(** One step of the selection loop keeps the better of the two. *)
Lemma select_Some k s k' s' :
  ∃ kr sr,
    CheatingWordleGame.select (Some k, s) (k', s') = (Some kr, sr) ∧
    ((kr, sr) = (k, s) ∨ (kr, sr) = (k', s')) ∧
    no_worse (kr, sr) (k, s) ∧ no_worse (kr, sr) (k', s').
Proof.
  destruct k as [[bh bp] bpat], k' as [[h p] pat].
  unfold CheatingWordleGame.select, CheatingWordleGame.pair_ltb,
    CheatingWordleGame.pair_eqb. cbn [fst snd].
  destruct (_ || _) eqn:Hcmp.
  - exists (h, p, pat), s'. split; [done|]. split; [by right|].
    split; [|apply no_worse_refl].
    unfold no_worse, lex_le. cbn [fst snd].
    apply orb_true_iff in Hcmp as [Hlt|Heq].
    + split; [lia|]. intros [= ? ?]. lia.
    + apply andb_true_iff in Heq as [Heq Hsz].
      apply bool_decide_eq_true_1 in Hsz. split; [lia|]. lia.
  - exists (bh, bp, bpat), s. split; [done|]. split; [by left|].
    split; [apply no_worse_refl|].
    unfold no_worse, lex_le. cbn [fst snd].
    apply orb_false_iff in Hcmp as [Hlt Heq].
    split; [lia|]. intros [= -> ->].
    rewrite !Z.eqb_refl in Heq. cbn in Heq.
    apply bool_decide_eq_false_1 in Heq. lia.
Qed.

Lemma select_loop_Some bs : ∀ k s,
  ∃ kr sr,
    foldl CheatingWordleGame.select (Some k, s) bs = (Some kr, sr) ∧
    ((kr, sr) = (k, s) ∨ (kr, sr) ∈ bs) ∧
    no_worse (kr, sr) (k, s) ∧
    ∀ e, e ∈ bs → no_worse (kr, sr) e.
Proof.
  induction bs as [|[k' s'] bs IH]; intros k s; cbn [foldl].
  - exists k, s. split; [done|]. split; [by left|]. split; [apply no_worse_refl|].
    intros e []%not_elem_of_nil.
  - destruct (select_Some k s k' s') as (k1 & s1 & -> & Hor1 & Hw1 & Hw1').
    destruct (IH k1 s1) as (kr & sr & -> & Hor & Hw & Hall).
    exists kr, sr. split; [done|]. split; [|split].
    + destruct Hor as [->|Hin]; [|right; by right].
      destruct Hor1 as [->| ->]; [by left|right; by left].
    + by eapply no_worse_trans.
    + intros e [->|He]%elem_of_cons; [by eapply no_worse_trans|by apply Hall].
Qed.

(** The whole selection loop: nothing from nothing, else a bucket that no
    other bucket beats. *)
Lemma select_loop bs :
  (bs = [] ∧ foldl CheatingWordleGame.select (None, ∅) bs = (None, ∅)) ∨
  ∃ kr sr,
    foldl CheatingWordleGame.select (None, ∅) bs = (Some kr, sr) ∧
    (kr, sr) ∈ bs ∧ ∀ e, e ∈ bs → no_worse (kr, sr) e.
Proof.
  destruct bs as [|[k s] bs]; [by left|right].
  cbn [foldl]. change (CheatingWordleGame.select (None, ∅) (k, s)) with (Some k, s).
  destruct (select_loop_Some bs k s) as (kr & sr & -> & Hor & Hw & Hall).
  exists kr, sr. split; [done|]. split.
  - destruct Hor as [->|Hin]; [by left|by right].
  - intros e [->|He]%elem_of_cons; [done|by apply Hall].
Qed.

(** ** The cheating host: one call *)

Lemma cheat_play_cons self w ws :
  CheatingWordleGame.play self (w :: ws)
  = ((CheatingWordleGame.play (CheatingWordleGame.guess_word self w).1 ws).1,
     (CheatingWordleGame.guess_word self w).2
     :: (CheatingWordleGame.play (CheatingWordleGame.guess_word self w).1 ws).2).
Proof.
  cbn [CheatingWordleGame.play].
  destruct (CheatingWordleGame.guess_word self w) as [s r]. cbn [fst snd].
  destruct (CheatingWordleGame.play s ws). reflexivity.
Qed.

(** What a call does to the candidates, the round counter and the config,
    whatever its outcome. *)
Lemma cheat_guess_word_step (self : CheatingWordleGame.t) (word : list ascii) :
  let self' := (CheatingWordleGame.guess_word self word).1 in
  (CheatingWordleGame.candidates self' = CheatingWordleGame.candidates self
   ∨ ∃ pat, CheatingWordleGame.candidates self'
            = bucket (normalize word) (CheatingWordleGame.candidates self) pat) ∧
  CheatingWordleGame.cfg self' = CheatingWordleGame.cfg self ∧
  CheatingWordleGame.round self ≤ CheatingWordleGame.round self'
  ≤ CheatingWordleGame.round self + 1 ∧
  ∀ rr, (CheatingWordleGame.guess_word self word).2 = inr rr →
        remaining rr = max_rounds (CheatingWordleGame.cfg self)
                       - (CheatingWordleGame.round self + 1)
        ∨ remaining rr = max_rounds (CheatingWordleGame.cfg self) - 1.
Proof.
  unfold CheatingWordleGame.guess_word.
  destruct (decide (_ ∉ _)) as [|_]; [cbn; split; [by left|]; split; [done|]; split; [lia|done]|].
  destruct (CheatingWordleGame.resolved _) as [w|].
  { cbn [fst snd]. split; [by left|]. split; [done|]. split; [lia|].
    intros rr Hrr. right.
    by destruct (normal_guess_word_round
                   (NormalWordleGame.init w (CheatingWordleGame.cfg self))
                   (normalize word)) as [_ ->]. }
  cbn zeta.
  cbn [CheatingWordleGame.cfg CheatingWordleGame.candidates CheatingWordleGame.final
       CheatingWordleGame.round].
  destruct (CheatingWordleGame.partition _ _ _) as [e|bs] eqn:Hpart.
  { cbn. split; [by left|]. split; [done|]. split; [lia|done]. }
  pose proof (partition_scores _ _ _ _ Hpart) as Hscores.
  apply (partition_partitioned _ _ _ ∅) in Hpart as [Hnd Hassoc];
    [|apply partitioned_empty].
  rewrite union_empty_r_L, list_to_set_elements_L in Hassoc.
  destruct (select_loop bs) as [[-> ->]|(kr & sr & -> & Hin & _)]; cbn zeta.
  { cbn [fst snd CheatingWordleGame.candidates CheatingWordleGame.cfg
         CheatingWordleGame.round].
    split; [|split; [done|split; [lia|done]]].
    left. symmetry. apply set_eq. intros c. split; [|set_solver].
    intros Hc. exfalso.
    destruct (Hscores c) as [pat Hpat]; [by apply elem_of_elements|].
    specialize (Hassoc (CheatingWordleGame.key_of pat)). cbn [assoc] in Hassoc.
    destruct (decide (group _ _ _ = ∅)) as [Hempty|]; [|done].
    assert (c ∈ group (normalize word) (CheatingWordleGame.candidates self)
                  (CheatingWordleGame.key_of pat)) as Hg.
    { apply elem_of_filter. split; [|done]. unfold key_of_candidate. by rewrite Hpat. }
    rewrite Hempty in Hg. set_solver. }
  apply assoc_elem_of in Hin; [|done]. rewrite Hassoc in Hin.
  destruct (decide (group _ _ _ = ∅)) as [|Hne]; [done|]. injection Hin as <-.
  apply set_choose_L in Hne as [c Hc].
  apply group_bucket in Hc as (pat & -> & _ & Hgb).
  unfold CheatingWordleGame.key_of.
  cbn [CheatingWordleGame.cfg CheatingWordleGame.candidates CheatingWordleGame.round].
  split; [|split; [|split]].
  - right. exists pat. rewrite <- Hgb. by case_decide.
  - by case_decide.
  - case_decide; cbn; lia.
  - intros rr Hrr. left. case_decide; cbn in Hrr; by injection Hrr as <-.
Qed.

Lemma bucket_subseteq word cands pat : bucket word cands pat ⊆ cands.
Proof. unfold bucket. intros c [_ Hc]%elem_of_filter. done. Qed.

(** C6: a call replaces the candidate set, if at all, by one of the
    buckets of its partition, a subset of it; so over any sequence of calls
    on one instance the set only loses members and its size never grows. *)
Theorem cheat_candidates_never_grow (self : CheatingWordleGame.t) :
  (∀ word,
     let next := CheatingWordleGame.candidates (CheatingWordleGame.guess_word self word).1 in
     (next = CheatingWordleGame.candidates self
      ∨ ∃ pat, next = bucket (normalize word) (CheatingWordleGame.candidates self) pat) ∧
     next ⊆ CheatingWordleGame.candidates self) ∧
  (∀ words,
     let last := CheatingWordleGame.candidates (CheatingWordleGame.play self words).1 in
     last ⊆ CheatingWordleGame.candidates self ∧
     (size last ≤ size (CheatingWordleGame.candidates self))%nat).
Proof.
  assert (∀ self word,
    CheatingWordleGame.candidates (CheatingWordleGame.guess_word self word).1
    ⊆ CheatingWordleGame.candidates self) as Hstep.
  { intros s w. destruct (cheat_guess_word_step s w) as [[->|[pat ->]] _];
      [done|apply bucket_subseteq]. }
  split.
  - intros word next. split; [|apply Hstep].
    by destruct (cheat_guess_word_step self word) as [? _].
  - intros words last.
    assert (last ⊆ CheatingWordleGame.candidates self) as Hsub.
    { subst last. revert self. induction words as [|w words IH]; intros self; [done|].
      rewrite cheat_play_cons. cbn [fst]. etrans; [apply IH|apply Hstep]. }
    split; [done|by apply subseteq_size].
Qed.




(** The host's sums count the tokens. *)
Lemma count_tok_counts (x : token) (pat : list token) :
  CheatingWordleGame.count_tok x pat = Z.of_nat (length (filter (λ t, t = x) pat)).
Proof.
  unfold CheatingWordleGame.count_tok.
  assert (∀ n, foldl (λ n t, n + (if decide (t = x) then 1 else 0)) n pat
               = n + Z.of_nat (length (filter (λ t, t = x) pat))) as H; [|apply H].
  induction pat as [|t pat IH]; intros n; cbn [foldl].
  - cbn. lia.
  - rewrite IH, filter_cons. destruct (decide (t = x)); cbn [length]; lia.
Qed.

----

Work item - Would you print, exactly as written, every line above from the one holding "Lemma select_loop_Some bs" through the one holding "destruct (IH k1", with both included and no other lines?

Answer for the task -
Lemma select_loop_Some bs : ∀ k s,
  ∃ kr sr,
    foldl CheatingWordleGame.select (Some k, s) bs = (Some kr, sr) ∧
    ((kr, sr) = (k, s) ∨ (kr, sr) ∈ bs) ∧
    no_worse (kr, sr) (k, s) ∧
    ∀ e, e ∈ bs → no_worse (kr, sr) e.
Proof.
  induction bs as [|[k' s'] bs IH]; intros k s; cbn [foldl].
  - exists k, s. split; [done|]. split; [by left|]. split; [apply no_worse_refl|].
    intros e []%not_elem_of_nil.
  - destruct (select_Some k s k' s') as (k1 & s1 & -> & Hor1 & Hw1 & Hw1').
    destruct (IH k1 s1) as (kr & sr & -> & Hor & Hw & Hall).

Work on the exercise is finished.